27/07/2004 La giornata
inizia con una visione paradisiaca, appena scesi chiediamo informazioni alla
reception dove lavora una ragazza dalla bellezza disarmante sembrava una Madonna
santissima incoronata. Ci facciamo spiegare dov è l’ambasciata italiana per
fare il visto per andare in Russia, ma l’ambasciata non era vicina, allora
chiediamo informazioni ad un vigilante e subito intorno a noi si riuniscono
diverse persone che cercano di aiutarci, uno di loro è proprio un esperto in
materia di ambasciate e mentre i tre si accordano sulla strada migliore da
consigliarci, l’esperto inizia a gridare parole di disappunto “Curva Spierdai”

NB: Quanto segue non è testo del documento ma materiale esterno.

(* ===== verification/Budget.v ===== *)
(** Budget overrides (build/budget.go), with [time.ParseDuration] as the
    standard library defines it. *)

From S2P Require Import Prelude GoStrings Errors Values Types Kernel.
From Stdlib Require Import SpecFloat.
From stdpp Require Import options.

Local Open Scope Z_scope.

(** ** time.ParseDuration

    Durations are int64 nanoseconds; the parser accumulates in uint64 and
    refuses what passes 2 ^ 63. *)

Definition two63 : Z := 9223372036854775808.

Definition digit_value (c : ascii) : Z := Z.of_N (code c) - 48.

(** [leadingInt]: [None] on overflow. *)
Fixpoint leadingInt (x : Z) (s : string) : option (Z * string) :=
  match s with
  | String c s' =>
    if is_digit c then
      if Z.ltb (two63 / 10) x then None
      else let x' := x * 10 + digit_value c in
           if Z.ltb two63 x' then None else leadingInt x' s'
    else Some (x, s)
  | "" => Some (x, s)
  end.

(** [leadingFraction]: the digits, the power of ten and the rest; digits past an
    overflow are skipped. *)
Fixpoint leadingFraction (x scale : Z) (overflow : bool) (s : string) : Z * Z * string :=
  match s with
  | String c s' =>
    if is_digit c then
      if overflow then leadingFraction x scale true s'
      else if Z.ltb ((two63 - 1) / 10) x then leadingFraction x scale true s'
      else let y := x * 10 + digit_value c in
           if Z.ltb two63 y then leadingFraction x scale true s'
           else leadingFraction y (scale * 10) false s'
    else (x, scale, s)
  | "" => (x, scale, s)
  end.

(** The letters of a unit, up to the next digit or dot. *)
Fixpoint split_unit (s : string) : string * string :=
  match s with
  | String c s' =>
    if (is_char "."%char c || is_digit c)%bool then ("", s)
    else let '(u, rest) := split_unit s' in (String c u, rest)
  | "" => ("", "")
  end.

Definition micro (b1 b2 : N) : string := String (byte b1) (String (byte b2) "s").

Definition unitMap : list (string * Z) :=
  [("ns", 1); ("us", 1000); (micro 194 181, 1000); (micro 206 188, 1000);
   ("ms", 1000000); ("s", 1000000000); ("m", 60000000000); ("h", 3600000000000)].

(** [uint64(float64(f) * (float64(unit) / scale))]. *)
Definition to_float (z : Z) : spec_float := binary_normalize 53 1024 z 0 false.
Definition fraction_nanos (f unit scale : Z) : Z :=
  default 0 (float_trunc (SFmul 53 1024 (to_float f) (SFdiv 53 1024 (to_float unit) (to_float scale)))).

(** One turn of the loop: a number and its unit. *)
Definition parse_term (s : string) : option (Z * string) :=
  match s with
  | "" => None
  | String c _ =>
    if negb (is_char "."%char c || is_digit c)%bool then None
    else match leadingInt 0 s with
    | None => None
    | Some (v, s1) =>
      let pre := negb (Nat.eqb (String.length s) (String.length s1)) in
      let '(f, scale, s2, post) :=
        match s1 with
        | String c1 s1' =>
          if is_char "."%char c1 then
            let '(f, scale, s2) := leadingFraction 0 1 false s1' in
            (f, scale, s2, negb (Nat.eqb (String.length s1') (String.length s2)))
          else (0, 1, s1, false)
        | "" => (0, 1, s1, false)
        end in
      if (negb pre && negb post)%bool then None
      else
        let '(u, s3) := split_unit s2 in
        if bool_decide (u = "") then None
        else match assoc u unitMap with
        | None => None
        | Some unit =>
          if Z.ltb (two63 / unit) v then None
          else
            let v := v * unit in
            if Z.ltb 0 f then
              let v := v + fraction_nanos f unit scale in
              if Z.ltb two63 v then None else Some (v, s3)
            else Some (v, s3)
        end
    end
  end.

Fixpoint parse_terms (fuel : nat) (d : Z) (s : string) : option Z :=
  match s with
  | "" => Some d
  | String _ _ =>
    match fuel with
    | O => None
    | S fuel' =>
      match parse_term s with
      | None => None
      | Some (v, rest) =>
        let d' := (d + v) mod (2 * two63) in
        if Z.ltb two63 d' then None else parse_terms fuel' d' rest
      end
    end
  end.

Definition duration_error (orig : string) : error := EOpaque ("time: invalid duration " +:+ orig).

Definition ParseDuration (orig : string) : res error Z :=
  let '(neg, s) :=
    match orig with
    | String c s' =>
      if (is_char "-"%char c || is_char "+"%char c)%bool then (is_char "-"%char c, s')
      else (false, orig)
    | "" => (false, orig)
    end in
  if bool_decide (s = "0") then Ok 0
  else if bool_decide (s = "") then Err (duration_error orig)
  else match parse_terms (String.length s) 0 s with
  | None => Err (duration_error orig)
  | Some d =>
    if neg then Ok (- d)
    else if Z.ltb (two63 - 1) d then Err (duration_error orig)
    else Ok d
  end.

Example ParseDuration_30s : ParseDuration "30s" = Ok 30000000000.
Proof. vm_compute. reflexivity. Qed.
Example ParseDuration_mixed : ParseDuration "-1h15m0.5s" = Ok (-4500500000000).
Proof. vm_compute. reflexivity. Qed.
Example ParseDuration_min : ParseDuration "-9223372036854775808ns" = Ok (-9223372036854775808).
Proof. vm_compute. reflexivity. Qed.
Example ParseDuration_max : is_ok (ParseDuration "9223372036854775808ns") = false.
Proof. vm_compute. reflexivity. Qed.
Example ParseDuration_bad : is_ok (ParseDuration "3000") = false.
Proof. vm_compute. reflexivity. Qed.

(** ** Duration.String *)

(** The last [prec] decimal digits of [u], without trailing zeros; a dot comes
    before the first digit kept ([fmtFrac]). *)
Fixpoint fmtFrac (prec : nat) (print : bool) (u : Z) (acc : string) : string * Z :=
  match prec with
  | O => (if print then "." +:+ acc else acc, u)
  | S prec' =>
    let digit := u mod 10 in
    let print := (print || negb (Z.eqb digit 0))%bool in
    fmtFrac prec' print (u / 10) (if print then pretty digit +:+ acc else acc)
  end.

(** A duration below a second uses the largest unit that leaves an integer part. *)
Definition format_small (u : Z) : string :=
  let unit (prec : nat) (name : string) :=
    let '(frac, i) := fmtFrac prec false u "" in pretty i +:+ frac +:+ name in
  if Z.eqb u 0 then "0s"
  else if Z.ltb u 1000 then unit 0%nat "ns"
  else if Z.ltb u 1000000 then unit 3%nat (micro 194 181)
  else unit 6%nat "ms".

Definition format_large (u : Z) : string :=
  let '(frac, secs) := fmtFrac 9 false u "" in
  let tail := pretty (secs mod 60) +:+ frac +:+ "s" in
  let mins := secs / 60 in
  if Z.ltb 0 mins then
    let tail := pretty (mins mod 60) +:+ "m" +:+ tail in
    let hours := mins / 60 in
    if Z.ltb 0 hours then pretty hours +:+ "h" +:+ tail else tail
  else tail.

Definition Duration_String (d : Z) : string :=
  let u := Z.abs d in
  let text := if Z.ltb u 1000000000 then format_small u else format_large u in
  if Z.ltb d 0 then "-" +:+ text else text.

Example Duration_String_samples :
  Duration_String <$> [0; 30000000000; 5400000000000; 1500000; 1100; 90061000000001; -250000000]
  = ["0s"; "30s"; "1h30m0s"; "1.5ms"; "1.1" +:+ micro 194 181; "25h1m1.000000001s"; "-250ms"].
Proof. vm_compute. reflexivity. Qed.

(** ** applyBudgetOverrides *)

Section budget.
Context `{K : Kernel}.

(** The name a field has in messages. *)
Definition budget_name (f : BudgetField) : string :=
  match f with
  | MaxWallClock => "maxWallClock" | MaxInputTokens => "maxInputTokens"
  | MaxOutputTokens => "maxOutputTokens" | MaxToolCalls => "maxToolCalls"
  | MaxCostMicrodollars => "maxCostMicrodollars"
  end.

Definition override_of (ov : BudgetOverrides) (f : BudgetField) : Z :=
  match f with
  | MaxWallClock => 0
  | MaxInputTokens => bo_MaxInputTokens ov
  | MaxOutputTokens => bo_MaxOutputTokens ov
  | MaxToolCalls => bo_MaxToolCalls ov
  | MaxCostMicrodollars => bo_MaxCostMicrodollars ov
  end.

“Puttana Merda” etc. etc… dopo mezz’ora di discussioni ci scrivono la strada su
un foglietto ma preferimmo prendere un taxi che ci portò all’ambasciata ma
purtroppo era troppo tardi e la trovammo chiusa. Così decidemmo di restare un
altro giorno a Varsavia per tornare il giorno dopo all’ambasciata, tornammo in
albergo e cercammo informazioni per ottenere il visto ma ci rendemmo conto che
non era cosa. Quindi ci prepariamo e usciamo per visitare la città vecchia
“Stare Maisto” e il palazzo reale, un quartiere molto colorato davvero
particolare, è stato completamente ricostruito dopo la seconda guerra mondiale,
a quei tempi la città era un enorme ghetto per gli ebrei, visitiamo le mura e
il centro che ha ancora un atmosfera triste. La sera andiamo a ballare alla
discoteca Underground, Cesidio balla con una ragazza dal naso pronunciato (na
specie d’auciegl) e Massimo balla con un'altra ragazza anche lei con un naso
possente, scopriamo che sono sorelle, le ribattezziamo le
sorelle Nasler, poi Massimo conosce una ragazza di nome Annie che lo porta a
casa sua, era una studentessa universitaria di biotecnologia, ma anche un
artista, la sua casa era piena di disegni e foto, poi rientrano le sue
coinquiline e iniziano a parlare del piu e del meno in polacco, Massimo ascolta
con attenzione.
28/07/2004 Partenza per Vilnius (Lituania), decidiamo di non andare all'ambasciata, troppo complicato ottenere il visto, proseguiamo per la Lituania facendo una strada molto stretta e dissestata, ad un certo punto ci troviamo di fronte un montone di terra e non possiamo passare in quanto ci sono dei lavori in corso, scendiamo dall'auto e chiediamo agli operari se c'è una via alternativa per andare a Vilnius, loro dopo aver letto la cartina, prendono la pala meccanica e ci spianano la strada, che bravi questi polacchi. La sera arriviamo in Lituania mentre stiamo circolando sentiamo uno strano rumuore e la Smart inizia a sbandare, fortunatamente abbiamo solo forato una gomma, ci fermiamo su un distributore di benzina, la ruota è completamente squartata, fortunatamente un grosso e barbuto camionista ci aiuta a smontare la ruota, poi chiama ad un taxi e Cesidio va a prendere la ruota da un gommista, torna dopo un paio d'ore con due ruote prese al modico prezzo di 150 euro, montiamo una ruota e l'altra la mettiamo nel piccolo portabagagli. Decidiamo di fermarci a Kaunas perche c'è una fitta nebbia, le strade sono enormi e piene di distributori di benzina, è tutto gigante a Kaunas, anche le ragazze sono altissime, entriamo in un locale dove ci sono ragazze bellissime , una di loro di vent anni dice di sentirsi a disagio perchè era un locale per quindicenni, roba da non crederci. Dopo questa scoperta andiamo in cerca di un albergo e troviamo un po fuori dal centro in un posto un po tenebroso, l'hotel Marius, alla portineria c'è Marius in persona, una specie di Frankstein, che ci mostra la nostra stanza, molto spartana, solleva il letto e sotto ci esce di tutto, lenzuola cuscini asciugamani. Dormiamo con la paura di un improvviso agguato nel sonno da parte di Marius.
Giorno 29/07/2004 Ci facciamo la doccia con l'acqua termale salutiamo Frankstein e partiamo per Vilnius. Arriviamo presto in città posiamo le nostre cose in un Ostello vicino la stazione e saliamo sulla torre per avere una panoramica della città.